Friday, December 8, 2017

I can't defend this police officer, this is outrageous...




I am typically for giving the benefit of doubt to the police (recognizing how at risk they can be doing their jobs), but Officer Philip Michael Brasford should have been convicted of reckless manslaughter (at a minimum). Of course, perhaps the jury heard something else at trial or the prosecution screwed up (second degree murder is a lot tougher to prove). I am having a hard time understanding how the jury acquits on manslaughter from what is shown in this video.

The video shows how inadequate and confusing these police instructions were. This is just horrible. Brasford was fired after this incident, so even his department was not supporting him on this.

EBL: When Murder Is Less Wrong Than Sexual Harassment, What is happening in the Justine Damond shooting?

Patterico tries to explain why this shooting was justified (partially). I do get that the officer did not want to move down by the door of the hotel room, hence the reason for the suspect's crawl to the police.  But the cops had time to defuse this situation. Officer Brasford was not alone, his supervisor was with him. Whether the cop was afraid or not does not justify the shooting.  I would have voted to convict for manslaughter (although I do not know how the case was presented to the jury, and even Patterico--despite his prosecution background--does not probably know).  

1 comment:

  1. Wow. That is disturbing. If he was in the military; that would be a war crime. The guy has clearly surrendered. I get the officer's defense would be perfidy, but I'm not seeing it in the video. Without a doubt in my mind, the officer's statements throughout were overly belligerent to someone that immediately complied to what I would consider an odd and confusing situation.

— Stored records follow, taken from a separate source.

Definition coverage_material (hot : list (dict value)) : list string :=
  py_sorted id (py_str <$> List.filter py_bool (dget_n "pc" <$> hot)).
Definition add_coverage (counts : dict Z) (hot : list (dict value)) : G (dict Z) :=
  match coverage_material hot with
  | [] => mret counts
  | material =>
      let digest := sha256_hex (canonical (VList (VStr <$> material))) in
      _ ← add_node ("coverage:" +:+ digest) "coverage" (prefix_of 16 digest) None None
            [("unique_pcs", VInt (Z.of_nat (length material)))];
      _ ← add_edge doc_key ("coverage:" +:+ digest) "has-coverage" doc_sha [];
      mret (cincr "coverage" counts)
  end.

Definition add_trace (counts : dict Z) : G (dict Z) :=
  if String.eqb schema "ppc-lab-trace-analysis-v1" then
    functions ← field_items "functions"; counts ← m_fold add_function counts functions;
    hot ← field_items "hot_pcs"; counts ← m_fold add_hot_pc counts hot;
    calls ← field_items "calls"; counts ← m_fold add_call counts calls;
    add_coverage counts hot
  else mret counts.

Definition add_behavior (counts : dict Z) (digest : string) : G (dict Z) :=
  _ ← add_node ("behavior:" +:+ digest) "behavior" (prefix_of 16 digest) None None [("fingerprint", VStr digest)];
  _ ← add_edge doc_key ("behavior:" +:+ digest) "has-behavior" doc_sha [];
  mret (cincr "behaviors" counts).
Definition add_behaviors (counts : dict Z) : G (dict Z) :=
  behavior ← lift (behavior_payload doc);
  let digests := harvest_behavior_hashes (obj doc) ++
    match behavior with Some b => [sha256_hex (canonical b)] | None => [] end in
  m_fold add_behavior counts (py_sorted id (remove_dups digests)).

Definition link_targets (src relation : string) : G unit :=
  m_iter (fun t => add_edge src (target_key t) relation doc_sha []) (py_sorted id targets).
(* ===== verification/KnowledgeProps.v ===== *)
(** * The properties of the knowledge graph: integrity of the database *)
From stdpp Require Import pretty.
From Stdlib Require Import Ascii.
From S2P Require Import Knowledge.

(** ** Integrity *)

(** Every edge joins nodes of the graph and comes from one of its documents, keys are unique, and
    every document is stored under the digest of its canonical text. *)
Record graph_ok (g : graph) : Prop := {
  ok_nodes : NoDup (n_key <$> nodes g);
  ok_docs : NoDup (d_sha <$> documents g);
  ok_edges : forall e, e ∈ edges g ->
    has_node (e_src e) g = true /\ has_node (e_dst e) g = true /\ has_doc (e_doc e) g = true;
  ok_rows : forall d, d ∈ documents g ->
    exists doc, d_json d = Ok doc /\ sha256_hex (canonical doc) = d_sha d }.

(** Nothing is deleted. *)
Definition extends (g g' : graph) : Prop :=
  (forall k, has_node k g = true -> has_node k g' = true) /\ (forall k, has_doc k g = true -> has_doc k g' = true).

(** SQLite reported no error. *)
Definition no_sql {A} (r : res A) : Prop := match r with Raise e => exn_class e <> SqlError | Ok _ => True end.

Lemma extends_refl g : extends g g.
Proof. by split. Qed.
Lemma extends_trans g1 g2 g3 : extends g1 g2 -> extends g2 g3 -> extends g1 g3.
Proof. intros [H1 H2] [H3 H4]. split; auto. Qed.
#[local] Hint Resolve extends_refl : core.

Lemma has_node_in k g : has_node k g = true <-> k ∈ n_key <$> nodes g.
Proof.
  unfold has_node. rewrite existsb_exists, list_elem_of_fmap. split.
  - intros (n&Hn&<-%String.eqb_eq). exists n. by rewrite list_elem_of_In.
  - intros (n&->&Hn). exists n. by rewrite <- list_elem_of_In, String.eqb_refl.
Qed.
Lemma has_doc_in k g : has_doc k g = true <-> k ∈ d_sha <$> documents g.
Proof.
  unfold has_doc. rewrite existsb_exists, list_elem_of_fmap. split.
  - intros (n&Hn&<-%String.eqb_eq). exists n. by rewrite list_elem_of_In.
  - intros (n&->&Hn). exists n. by rewrite <- list_elem_of_In, String.eqb_refl.
Qed.

Section triples.
Context (sha : string).

(** [m], run where the nodes [ks] exist, keeps the integrity, raises no SQL error, and leaves the
    nodes [new a] there when it returns [a]. *)
Definition safe {A} (ks : list string) (m : G A) (new : A -> list string) : Prop :=
  forall g, graph_ok g -> has_doc sha g = true -> (forall k, k ∈ ks -> has_node k g = true) ->
    graph_ok (snd (m g)) /\ extends g (snd (m g)) /\ no_sql (fst (m g)) /\
    match fst (m g) with Ok a => forall k, k ∈ new a -> has_node k (snd (m g)) = true | Raise _ => True end.

Lemma safe_ret {A} ks (a : A) : safe ks (mret a) (fun _ => []).
Proof. intros g Hg Hd Hk. cbn. split_and!; auto. set_solver. Qed.
Lemma bfs_step A cur d B s :
  bfs_inv A ((cur, d) :: B) s ->
  exists B', bfs_inv (A ++ [(cur, d)]) B'
    (if D <=? d then Bfs (b_seen s) B.*1 (b_edges s)
     else fold_left (bfs_edge cur d) (incident scan g relation cur) (Bfs (b_seen s) B.*1 (b_edges s))).
Proof.
  intros (Hs&_&HL&He). destruct (D <=? d) eqn:E; bool_prop.
  - exists B. split_and!; cbn; [by rewrite Hs, <- app_assoc|done|by apply levels_skip|].
    intros e. rewrite He. split; intros (k&d'&Hk&Hd&Hin); exists k, d'; [set_solver|].
    apply elem_of_app in Hk as [Hk|[= -> ->]%list_elem_of_singleton]; [done|lia].
  - destruct (bfs_fold cur d (incident scan g relation cur) (Bfs (b_seen s) B.*1 (b_edges s))) as (new&H1&H2&H3&H4&H5&H6).
    { cbn. rewrite Hs. apply HL. }
    cbn [b_seen b_queue b_edges] in *. rewrite Hs, <- app_assoc in H4, H6. cbn [app] in H4, H6.
    exists (B ++ new). split_and!.
    + by rewrite H1, Hs, <- !app_assoc.
    + by rewrite H2, fmap_app.
    + apply levels_expand; try done.
    + intros e. rewrite H3, elem_of_app, He. split.
      * intros [(k&d'&Hk&Hd&Hin)|Hin]; [exists k, d'; set_solver|]. exists cur, d. split; [set_solver|]. split; [lia|done].
      * intros (k&d'&[Hk|[= -> ->]%list_elem_of_singleton]%elem_of_app&Hd&Hin); [left; by exists k, d'|by right].
Qed.

Lemma bfs_loop_levels fuel A B s :
  bfs_inv A B s -> (1 + 2 * length (edges g) < length A + fuel)%nat ->
  exists s' L, bfs_loop scan fuel g relation D s = Some s' /\ bfs_inv L [] s'.
Proof.
  revert A B s. induction fuel as [|fuel IH]; intros A B s Hinv Hf.
  - exfalso. destruct Hinv as (_&_&HL&_). apply levels_size in HL. rewrite length_app in HL. lia.
  - cbn [bfs_loop]. destruct B as [|[cur d] B].
    + destruct Hinv as (Hs&Hq&HL&He). rewrite Hq. by exists s, A.
    + destruct (bfs_step A cur d B s Hinv) as [B' Hinv']. destruct Hinv as (Hs&Hq&HL&He). rewrite Hq. cbn [fmap list_fmap fst].
      assert (Hd : dget cur (b_seen s) = Some d).
      { rewrite Hs. apply dget_wf; [apply HL|set_solver]. }
      rewrite Hd. cbn [default]. eapply IH; [exact Hinv'|]. rewrite length_app. cbn. lia.
Qed.

(** The search from [start] knows exactly the nodes within [D], each with its distance. *)
Lemma bfs_exact :
  exists s, bfs_loop scan (bfs_fuel g) g relation D (Bfs [(start, 0)] [start] []) = Some s /\
    NoDup (dkeys (b_seen s)) /\ (forall k, k ∈ dkeys (b_seen s) -> k ∈ start :: ends) /\
    (forall k d, dget k (b_seen s) = Some d <-> distance g relation start k d /\ d <= D) /\
    (forall e, e ∈ b_edges s <-> e ∈ edges g /\ relation_ok relation e = true /\
       exists k d, touches k e = true /\ dget k (b_seen s) = Some d /\ d < D).
Proof.
  destruct (bfs_loop_levels (bfs_fuel g) [] [(start, 0)] (Bfs [(start, 0)] [start] [])) as (s&L&Hloop&Hs&_&HL&He).
  { split_and!; [done|done|apply levels_start|]. intros e. cbn. set_solver. }
  { unfold bfs_fuel. cbn. lia. }
  rewrite app_nil_r in Hs. exists s. split; [exact Hloop|]. rewrite Hs.
  pose proof HL as [Hnd Hends Hwalk _ _ _ _]. rewrite app_nil_r in Hnd, Hends, Hwalk.
  split; [done|]. split; [done|]. split.
  - intros k d. split.
    + intros Hk%dget_some_in. split; [apply (levels_distance L [] k d HL); by rewrite app_nil_r|].
      by destruct (Hwalk k d Hk) as [[_ ?] _].
    + intros [(Hd0&Hw&Hmin) Hd]. destruct (levels_complete L [] (Z.to_nat d) k HL Hw) as (d'&Hin&Hle); [lia|done|].
      rewrite app_nil_r in Hin. destruct (Hwalk k d' Hin) as [Hd' Hw'%Hmin]. assert (d = d') as -> by lia. by apply dget_wf.
  - intros e. rewrite He. split.
    + intros (k&d&Hk&Hd&Hin). apply elem_of_incident in Hin as (H1&H2&H3). split; [done|]. split; [done|].
      exists k, d. split; [done|]. split; [by apply dget_wf|done].
    + intros (H1&H2&k&d&Ht&Hk&Hd). exists k, d. split; [by apply dget_some_in|]. split; [done|]. by apply elem_of_incident.
Qed.
(** ** The search of a shortest path *)

(** A walk with its nodes and edges. *)
Inductive path : string -> list string -> list edge -> Prop :=
  | path_nil : path start [start] []
  | path_snoc y ks es e :
      path y ks es -> e ∈ edges g -> relation_ok relation e = true -> touches y e = true ->
      path (other_end y e) (ks ++ [other_end y e]) (es ++ [e]).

    I like to give more benefits to officers, but there isn't any to give based on this video. None. Not even the notion that a pellet gun was later found. The guy is on the ground. The only way he could have been less of a threat was to have turned around to lay on the ground, which would have been against the officer's explicit orders. Had the officer told him to turn around, lay on the ground, cross his legs, and put his hands behind his back; the other officer could have easily neutralized the threat with a pair of handcuffs.